How can types represent both sets and propositions in Lambda calculus?
How do these two interpretations relate to each-other?
Going in the details would require a course in type theory, if you want to deepen your knowledge of the subject you should search reference on the Curry-Howard isomorphism.
An intuitive not too precise explanation of the relation between these interpretations is the following.
Generally to every proposition (not a predicate) can be associated a set: the set of its proofs.
This association has the property that it turns connectives into type formers: if we let $A$ be a proposition and denote with $[A]$ the associated set then we have that $[A \land B]=[A]\times[B]$, $[A \lor B]=[A] \amalg [B]$ and $[A \to B]=[A]\to[B]$.
There is more: the inference rules, that can be regarded as operations between proofs, correspond to special operations of the corresponding types. As an example the inference rules
- if $p$ is a proof of $A \land B$ then there is a proof $\pi_A(p)$ of the proposition $A$
- if $p$ is a proof of $A \land B$ then there is a proof $\pi_B(p)$ of the proposition $B$
become the canonical projections $\pi_{[A]} \colon A \times B \to A$ and $\pi_{[B]} \colon A \times B \to B$.
The interesting point is that these sets corresponding to propositions are those freely generated by a set of variables and closing for certain operations (the so called constructors).
So you get this correspondence between the propositions of propositional logic (and relative proofs) and these sets (and their elements), this correspondence turns out to be bijective.
This correspondence can be extended to include predicates by introducing family of sets (i.e. set-valued functions).
This brings us to the next question.
How could the proposition $P[x:=y]$ (i.e. "$y$ is a natural number") be interpreted as a set?
Predicates are not interpreted as sets, since they are not propositions.
A predicate is a family of propositions indexed by its possible arguments: a predicate $P(x)$ is a function that to every value $a$ (that can be assigned to $x$) associates the proposition $P(a)$.
If you get that, it should be obvious that a predicate should be interpreted not as a set but as a family of sets: i.e. a function sending every value of its argument into a set.
If $P(x)$ is a predicate, its interpretation is the function/family $[P(x)]$ defined by the equation $$[P(x)](a) = \text{ the set of proofs of } P(a)$$ that is a set-valued function.
How is nat a proposition in and of itself? And furthermore, how is 3 a "proof" of nat? Is nat equivalent to the proposition "N is non empty", and similarly, is producing an example of a member of N, such as 3, the "proof" of that proposition?
To answer this question one should first specify what is the type system and the logic you are considering here.

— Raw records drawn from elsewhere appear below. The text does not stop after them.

(** A friendly event keeps every copy that is as new as the write. *)
Lemma holds_friendly req e r r' n :
  str_free "|" (wr_key req) = true → vv_ok (wr_vv req) →
  friendly (wr_key req) (clock (wr_vv req)) (world (w_state r)) e → write_step req e r = Some r' →
  holds (world (w_state r)) n (wr_key req) (clock (wr_vv req)) →
  holds (world (w_state r')) n (wr_key req) (clock (wr_vv req)).
Proof using All.
  intros Hk Hv Hf Hs Hh. destruct e as [i f|i|d|i f|a k v|a k v]; cbn in Hs.
  - destruct (calling r !! i) as [p|]; [|done].
    pose proof (holds_write (clock (wr_vv req)) f p (wr_key req) (wr_vv req) _ n Hk Hv
                  (or_introl (reflexivity _)) Hh) as Hh'.
    destruct writeReplica. by injection Hs as <-.
  - destruct (returned r !! i) as [[p ok]|]; [|done]. by injection Hs as <-.
  - destruct (result r); [done|]. destruct (d || write_done req r); [|done].
    by destruct (wr_W req <=? acks r)%Z; injection Hs as <-.
  - done.
  - injection Hs as <-. destruct Hf as [Hvok Hcmp]. apply holds_apply_at; [done| |done].
    intros E. by destruct (Hcmp E).
  - injection Hs as <-. destruct Hf as [Hvok Hcmp]. apply holds_put_at; [done| |done].
    intros E. by destruct (Hcmp E).
Qed.

(** ** The invariant of a quorum write

    [P] is what is known of the processes that acknowledged. *)

Record write_inv (req : WriteRequest) (local : Z) (targets : list NodeInfo) (P : NodeInfo → Prop)
    (r : @WriteRun S) : Prop := {
  wi_threads : ∃ yes no,
    targets ≡ₚ calling r ++ (returned r).*1 ++ yes ++ no ∧
    acks r = (local + Z.of_nat (length yes))%Z ∧ completed r = length yes + length no ∧
    (∀ p, p ∈ yes → P p);
  wi_returned : ∀ p, (p, true) ∈ returned r → P p;
  wi_result : ∀ res, result r = Some res → put_ok res = true →
    (wr_W req ≤ acks r)%Z ∧ put_clock res = clock (wr_vv req);
}.
(* ===== verification/Events.v ===== *)
(** * Membership events (src/gossip/member_event.h, src/gossip/member_event.cpp)

    The events that SWIM messages carry and their text form
    ["TYPE:node_id:host:port:incarnation"], lists of them joined with [';'].
    [EventType] is a C++ enum read back from one character by a cast, so any
    other character is a value of it too.  The theorem shows that a list of
    well-formed events survives the wire. *)
From S2P Require Import Prelude Util.
From Stdlib Require Import Ascii String ZArith Lia.
From stdpp Require Import base gmap list strings numbers.

Module EventType.
Inductive t := Join | Suspect | Dead | Leave | Alive | Other (c : ascii).

#[global] Instance eq_dec : EqDecision t.
Proof. solve_decision. Defined.

(** [static_cast<char>] and [static_cast<EventType>]. *)
Definition to_char (x : t) : ascii :=
  match x with
  | Join => "J" | Suspect => "S" | Dead => "D" | Leave => "L" | Alive => "A" | Other c => c
  end.

Definition of_char (c : ascii) : t :=
  if Ascii.eqb c "J" then Join else if Ascii.eqb c "S" then Suspect
  else if Ascii.eqb c "D" then Dead else if Ascii.eqb c "L" then Leave
  else if Ascii.eqb c "A" then Alive else Other c.
End EventType.

Record MemberEvent := mkEvent {
  ev_type : EventType.t;
  ev_id : string;
  ev_host : string;
  ev_port : Z;
  incarnation : Z;
}.

#[global] Instance MemberEvent_eq_dec : EqDecision MemberEvent.
Proof. solve_decision. Defined.

Definition no_event : MemberEvent := mkEvent EventType.Alive "" "" 0 0.

Module MemberEvent.

Definition serialize (e : MemberEvent) : string :=
  String (EventType.to_char (ev_type e)) (":" +:+ ev_id e +:+ ":" +:+ ev_host e +:+ ":"
    +:+ to_string (ev_port e) +:+ ":" +:+ to_string (incarnation e)).

(** The early returns leave the remaining fields at their defaults. *)
Definition deserialize (s : string) : MemberEvent :=
  match s with
  | String c (String c1 (String _ _)) =>
      if negb (Ascii.eqb c1 ":") then no_event else
      let type := EventType.of_char c in
      let p1 := 2 in
      match find_from ":" s p1 with
      | None => mkEvent type "" "" 0 0
      | Some p2 =>
          let node_id := substr s p1 (p2 - p1) in
          let p1 := p2 + 1 in
          match find_from ":" s p1 with
          | None => mkEvent type node_id "" 0 0
          | Some p2 =>
              let host := substr s p1 (p2 - p1) in
              let p1 := p2 + 1 in
              match find_from ":" s p1 with
              | None => mkEvent type node_id host 0 0
              | Some p2 =>
                  let port := match stoi (substr s p1 (p2 - p1)) with
                              | Some n => u16 n | None => 0%Z end in
                  let p1 := p2 + 1 in
                  let inc := match stoull (substr_from s p1) with Some n => n | None => 0%Z end in
                  mkEvent type node_id host port inc
              end
          end
      end
  | _ => no_event
  end.

End MemberEvent.

Definition serializeEvents (events : list MemberEvent) : string :=
  str_join ";" (MemberEvent.serialize <$> events).

(** The loop splits at every [';'] and skips empty tokens. *)
Definition deserializeEvents (s : string) : list MemberEvent :=
  if str_empty s then []
  else MemberEvent.deserialize <$> filter (λ token, token ≠ "") (splitAll s ";").

(** ** Round trip *)

Definition host_ok (h : string) : Prop :=
  str_free ":" h = true ∧ str_free ";" h = true ∧ str_free "|" h = true.

(** Events the node emits. *)
Record event_ok (e : MemberEvent) : Prop := {
  eok_type : ∀ c, ev_type e ≠ EventType.Other c;
  eok_id : isValidNodeId (ev_id e) = true;
  eok_host : host_ok (ev_host e);
  eok_port : is_u16 (ev_port e);
  eok_inc : is_u64 (incarnation e);
}.

Lemma of_char_to_char x : (∀ c, x ≠ EventType.Other c) → EventType.of_char (EventType.to_char x) = x.
Proof. intros Hx. destruct x; try reflexivity. by destruct (Hx c). Qed.

(** One field read at [p1]: its end, its text and what follows. *)
Lemma field_at s p1 a c b :
  str_drop p1 s = a +:+ String c b → str_free c a = true →
  find_from c s p1 = Some (p1 + String.length a) ∧
  substr s p1 (p1 + String.length a - p1) = a ∧
  str_drop (p1 + String.length a + 1) s = b.
Proof.
  intros Hs Ha. unfold find_from, substr. rewrite Hs, find_char_app by done. split_and!; [done| |].
  - replace (p1 + String.length a - p1) with (String.length a) by lia. apply str_take_app.
  - rewrite <- Nat.add_assoc, <- str_drop_drop, Hs. apply str_drop_app_S.
Qed.

Lemma deserialize_serialize_event e : event_ok e → MemberEvent.deserialize (MemberEvent.serialize e) = e.
Proof.
  intros [Ht Hid (Hh & _ & _) Hp Hi]. destruct e as [t id h p i].
  unfold MemberEvent.serialize. cbn [ev_type ev_id ev_host ev_port incarnation] in *.
  pose proof (valid_id_free id ":" Hid eq_refl) as Hidf.
  assert (str_free ":" (to_string p) = true) as Hpf.
  { apply to_string_free; [|done]. unfold is_u16, is_u64, U64_MAX in *. lia. }
  pose proof (of_char_to_char t Ht) as Hc. pose proof (stoi_to_string p Hp) as Hsp.
  pose proof (stoull_to_string i Hi) as Hsi.
  destruct id as [|i0 id']; [by apply valid_id_nonempty in Hid|]. set (id := String i0 id') in *.
  generalize dependent (to_string p). intros ps Hpf Hsp.
  generalize dependent (to_string i). intros ns Hsi.
  set (s := String (EventType.to_char t) _).
  assert (str_drop 2 s = id +:+ String ":" (h +:+ String ":" (ps +:+ String ":" ns))) as Hs by reflexivity.
  destruct (field_at s 2 id _ _ Hs Hidf) as (E1 & E2 & E3).
  destruct (field_at s _ h _ _ E3 Hh) as (E4 & E5 & E6).
  destruct (field_at s _ ps _ _ E6 Hpf) as (E7 & E8 & E9).
  assert (∃ r, s = String (EventType.to_char t) (String ":" (String i0 r))) as [r Hr] by (eexists; reflexivity).
  clearbody s. subst s. unfold MemberEvent.deserialize. cbv zeta.
  change (negb (Ascii.eqb ":" ":")) with false. cbv iota.
    rewrite E1, E4, E7, E2, E5, E8. unfold substr_from. rewrite E9, Hsp, Hsi, Hc.
  by rewrite u16_id.
Qed.

Lemma serialize_event_free e : event_ok e → str_free ";" (MemberEvent.serialize e) = true ∧
  str_free "|" (MemberEvent.serialize e) = true.
Proof.
  intros [Ht Hid (_ & Hh1 & Hh2) Hp Hi].
  assert (is_u64 (ev_port e)) as Hp64 by (unfold is_u16, is_u64, U64_MAX in *; lia).
  assert (∀ c, id_char_ok c = false → is_digit c = false → str_free c (ev_host e) = true →
    Ascii.eqb (EventType.to_char (ev_type e)) c = false → Ascii.eqb ":" c = false →
    str_free c (MemberEvent.serialize e) = true) as Hc.
  { intros c Hc1 Hc2 Hh Ht' Hcol. unfold MemberEvent.serialize.
    change (str_free c (String ?x ?r)) with (negb (Ascii.eqb x c) && str_free c r). rewrite Ht'.
    rewrite !str_free_app, (valid_id_free _ c Hid Hc1), Hh, !to_string_free by done.
    change (str_free c ":") with (negb (Ascii.eqb ":" c) && true). by rewrite Hcol. }
  split; apply Hc; try done; destruct (ev_type e) eqn:E; try reflexivity; by destruct (Ht c).
Qed.

Lemma deserialize_events_ok l :
  Forall event_ok l → deserializeEvents (serializeEvents l) = l.
Proof.
  intros Hl. unfold deserializeEvents, serializeEvents.
  destruct l as [|e l]; [done|].
  assert (Forall (λ x, str_free ";" x = true) (MemberEvent.serialize <$> e :: l)) as Hfree.
  { apply list.Forall_fmap. eapply list.Forall_impl; [exact Hl|]. intros x Hx. by apply serialize_event_free. }
  assert (Forall (λ x, x ≠ "") (MemberEvent.serialize <$> e :: l)) as Hne.
  { apply list.Forall_fmap, list.Forall_forall. intros x _. discriminate. }
  destruct (str_empty (str_join ";" (MemberEvent.serialize <$> e :: l))) eqn:E.
  { apply str_empty_spec in E. by destruct l. }
  rewrite splitAll_join, filter_all by done. rewrite <- list_fmap_compose.
  apply list_fmap_id_on. rewrite list.Forall_forall in Hl. intros x Hx. by apply deserialize_serialize_event, Hl.
Qed.

(** A list of events that the node emits reads back unchanged at the other
    end of the wire. *)
Theorem events_roundtrip l :
  Forall event_ok l → deserializeEvents (serializeEvents l) = l.
Proof. apply deserialize_events_ok. Qed.

Lemma events_roundtrip_witness :
  deserializeEvents (serializeEvents [mkEvent EventType.Alive "node1" "10.0.0.1" 5001 3;
                                      mkEvent EventType.Leave "node-2.b" "" 0 0]) =
  [mkEvent EventType.Alive "node1" "10.0.0.1" 5001 3; mkEvent EventType.Leave "node-2.b" "" 0 0].
Proof.
  apply events_roundtrip. repeat (apply list.Forall_cons; split); try apply Forall_nil_2;
    (split; [intros c; discriminate|reflexivity|vm_decide|vm_decide|vm_decide]).
Defined.

(** Whatever the bytes, the numbers parsed are in range. *)
Lemma deserialize_event_u64 s : is_u64 (incarnation (MemberEvent.deserialize s)).
Proof.
  assert (is_u64 0) as H0 by vm_decide. unfold MemberEvent.deserialize, no_event.
  repeat (case_match; cbn; try done); by eapply stoull_range.
Qed.

Lemma deserialize_events_u64 s : Forall (λ e, is_u64 (incarnation e)) (deserializeEvents s).
Proof.
  unfold deserializeEvents. destruct (str_empty s); [apply Forall_nil_2|].
  apply list.Forall_fmap, list.Forall_forall. intros x _. apply deserialize_event_u64.
Qed.

(** Malformed tokens: too short, no second colon, a host with a colon. *)
Example malformed_events :
  MemberEvent.deserialize "A:" = no_event ∧
  MemberEvent.deserialize "D:node1" = mkEvent EventType.Dead "" "" 0 0 ∧
  MemberEvent.deserialize "A:node1:::1:5001:3" = mkEvent EventType.Alive "node1" "" 0 1.
Proof. vm_compute. repeat split. Qed.
Lemma before_ok : swim_ok before.
Proof.
  apply (reach_ok nodeB 5). eapply rtc_l; [apply (step_event 0 (mkEvent EventType.Alive "node1" "h1" 5001 0)); vm_decide|].
  eapply rtc_l; [apply step_confirm|apply rtc_refl].
Qed.

Lemma afterB_ok : swim_ok afterB.
Proof. eapply step_ok; [apply (step_join (mkEvent EventType.Join "node1" "h1" 5001 0)); vm_decide|apply before_ok]. Qed.

Lemma afterA_ok : swim_ok afterA.
Proof. apply absorb_ok; [by repeat constructor; vm_decide|apply swim_ok_new]. Qed.

Lemma ids_valid_check s :
  isValidNodeId (self_id s) = true → map_Forall (λ id _, isValidNodeId id = true) (members_ s) → ids_valid s.
Proof. intros H1 H2. split; [done|]. intros id m Hm. by apply (H2 id m). Qed.

Lemma digest_is_a_function_of_the_view_witness :
  let a := absorb 3 [mkEvent EventType.Alive "node3" "h3" 5003 2; mkEvent EventType.Alive "node2" "h2" 5002 0] (new nodeA 5) in
  let b := suspect 9 "node3" (absorb 4 [mkEvent EventType.Alive "node1" "h1" 5001 0; mkEvent EventType.Alive "node3" "h3" 5003 2] (new nodeB 5)) in
  digest a = digest b.
Proof.
  apply digest_is_a_function_of_the_view.
  - apply absorb_ok; [by repeat constructor; vm_decide|apply swim_ok_new].
  - eapply step_ok; [apply step_suspect|]. apply absorb_ok; [by repeat constructor; vm_decide|apply swim_ok_new].
  - vm_compute. reflexivity.
Defined.

(** A healed partition: B holds A dead, A never heard of it. *)
Lemma sync_converges_witness :
  let '(a1, b1) := exchange 10 afterA before in
  let '(a2, b2) := exchange 11 a1 b1 in view a2 = view b2.
Proof.
  pose proof (sync_converges 10 11 afterA before) as Hc.
  destruct (exchange 10 afterA before) as [a1 b1]. destruct (exchange 11 a1 b1) as [a2 b2].
  apply Hc. split.
  - apply afterA_ok.
  - apply before_ok.
  - apply ids_valid_check; [reflexivity|vm_decide].
  - apply ids_valid_check; [reflexivity|vm_decide].
  - discriminate.
  - vm_compute. exact I.
  - vm_compute. discriminate.
  - vm_compute. split; [discriminate|reflexivity].
  - vm_compute. exact I.
Defined.

Lemma lead_is_never_repaired_witness :
  let '(a', b') := exchanges 5 Z.of_nat afterA afterB in view a' ≠ view b'.
Proof.
  pose proof (lead_is_never_repaired 5 Z.of_nat afterA afterB 0 1) as Hc.
  destruct (exchanges 5 Z.of_nat afterA afterB) as [a' b'].
  destruct Hc as (_ & _ & Hne); [..|exact Hne].
  - apply afterA_ok.
  - apply afterB_ok.
  - apply ids_valid_check; [reflexivity|vm_decide].
  - apply ids_valid_check; [reflexivity|vm_decide].
  - discriminate.
  - vm_compute. reflexivity.
  - vm_compute. reflexivity.
  - reflexivity.
Defined.
(** The loop over the seeds, up to the first that answers. *)
Fixpoint join_loop (msg : string) (seeds : list string) (gn : GossipThread * Net) : GossipThread * Net :=
  match seeds with
  | [] => gn
  | seed :: seeds =>
      let parts := splitAll seed ":" in
      if bool_decide (length parts < 2) then join_loop msg seeds gn
      else match stoi (field parts 1) with
      | None => join_loop msg seeds gn
      | Some p =>
          let '(g, net) := gn in
          let '(resp, net) := send_fn (field parts 0) (u16 p) msg net in
          if str_empty resp then join_loop msg seeds (g, net)
          else
            let f := splitAll resp "|" in
            if String.eqb (field f 0) "SWIM_ACK"
            then (applyIncomingEvents (clock_now net) (field f 3) g, net)
            else join_loop msg seeds (g, net)
      end
  end.

Definition joinViaSeeds (seeds : list string) (gn : GossipThread * Net) : GossipThread * Net :=
  join_loop (join_msg gn.1) seeds gn.

Definition requestLeave (id : string) (g : GossipThread) : bool * GossipThread :=
  match stateOf id (g_swim g) with
  | None => (false, g)
  | Some _ => let '(s, fired) := leave id (g_swim g) in (true, swim_call s fired g)
  end.

(** ** Serving *)

Definition ack_of (g : GossipThread) (to : string) (events : list MemberEvent) : string :=
  "SWIM_ACK|" +:+ node_id (g_self g) +:+ "|" +:+ to +:+ "|" +:+ serializeEvents events.

(** The membership a joiner is told: ourselves and everyone reachable. *)
Definition full_list (g : GossipThread) : list MemberEvent :=
  mkEvent EventType.Alive (node_id (g_self g)) (host (g_self g)) (port (g_self g)) (incarnation_ (g_swim g))
  :: ((λ m, mkEvent EventType.Alive (node_id (info m)) (host (info m)) (port (info m)) (entry_inc m))
        <$> allMembers (g_swim g)).

Definition handleJoin (f : list string) (gn : GossipThread * Net) : string * (GossipThread * Net) :=
  let '(g, net) := gn in
  let sender_id := field f 1 in
  if negb (isValidNodeId sender_id) then ("", gn)
  else
    let port := match stoi (field f 3) with Some p => u16 p | None => 0%Z end in
    let inc := match stoull (field f 4) with Some i => i | None => 0%Z end in
    let g := applyIncomingEvents (clock_now net) (field f 5) g in
    let join_ev := mkEvent EventType.Join sender_id (field f 2) port inc in
    let '(s, fired, eff) := applyDirectJoin join_ev (g_swim g) in
    let g := swim_call s fired g in
    match eff with
    | None => (ack_of g sender_id [mkEvent EventType.Leave sender_id "" 0 0], (g, net))
    | Some eff =>
        let alive_ev := mkEvent EventType.Alive sender_id (field f 2) port eff in
        let g := swim_call (enqueueEvent alive_ev (g_swim g)) [] g in
        (ack_of g sender_id (full_list g), (g, net))
    end.

Definition handlePingReq (f : list string) (gn : GossipThread * Net) : string * (GossipThread * Net) :=
  let '(g, net) := gn in
  let g := applyIncomingEvents (clock_now net) (field f 4) g in
  let target_id := field f 2 in
  match List.find (λ m, String.eqb (node_id (info m)) target_id) (allMembers (g_swim g)) with
  | None => ("", (g, net))
  | Some m =>
      let '(ping, g) := buildPing target_id g in
      let '(resp, net) := send_fn (host (info m)) (port (info m)) ping net in
      if str_empty resp then ("", (g, net))
      else let '(ack, g) := buildAck (field f 1) g in (ack, (g, net))
  end.

Definition handleMessage (payload : string) (gn : GossipThread * Net) : string * (GossipThread * Net) :=
  let f := splitAll payload "|" in
  let type := field f 0 in
  let '(g, net) := gn in
  if String.eqb type "SWIM_PING" then
    let '(ack, g) := buildAck (field f 1) (applyIncomingEvents (clock_now net) (field f 3) g) in
    (ack, (g, net))
  else if String.eqb type "SWIM_PING_REQ" then handlePingReq f gn
  else if String.eqb type "SWIM_ACK" then ("", (applyIncomingEvents (clock_now net) (field f 3) g, net))
  else if String.eqb type "SWIM_SYNC" then
    let g := synced (applyIncomingEvents (clock_now net) (field f 2) g) in
    (sync_msg "SWIM_SYNC_ACK" g, (g, net))
  else if String.eqb type "SWIM_SYNC_ACK" then
    ("", (applyIncomingEvents (clock_now net) (field f 2) g, net))
  else if String.eqb type "SWIM_JOIN" then handleJoin f gn
  else ("", gn).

The point here is that $\mathbf{nat}$ is a simple type, so it should correspond to a proposition in some logic. The problem is that it does not correspond to any proposition of any common used logic system.
For instance there is no proposition in the propositional logic that correspond to it. That is because $\mathbf{nat}$ does not belong to simply typed lambda calculus (STLC), it belongs to an STLC with natural numbers (an extension of STLC).
You could extend the propositional logic in a way to give a proposition corresponding to $\mathbf{nat}$. This would be an extension of propositional logic with a new constant proposition ($\mathbf{nat}$) with the following inference rules:
- there is a proof of $\mathbf{nat}$ named $0$
- is $n$ is a proof of $\mathbf{nat}$ then there is also another proof of $\mathbf{nat}$ named $n+1$
- if $p$ is a proof of $A$ and if $g$ is a proof of $A \to A$ then there is a proof of $\mathbf{nat}\to A$.
Such logic would not have really useful applications, since usually when applying logic we are interested in finding one proof for a proposition, we do not necessarily need more proof, especially if the new proofs are more complex than the one we already have.
Hope this helps.
P.s. note that the type $\prod x\colon \mathbf{nat}. P(x)$ does not have type $\mathbf{nat} \to *$ but it has type $*$, in the very same way as $\forall x \in \mathbb N. P(x)$ is a proposition not a depending-predicate.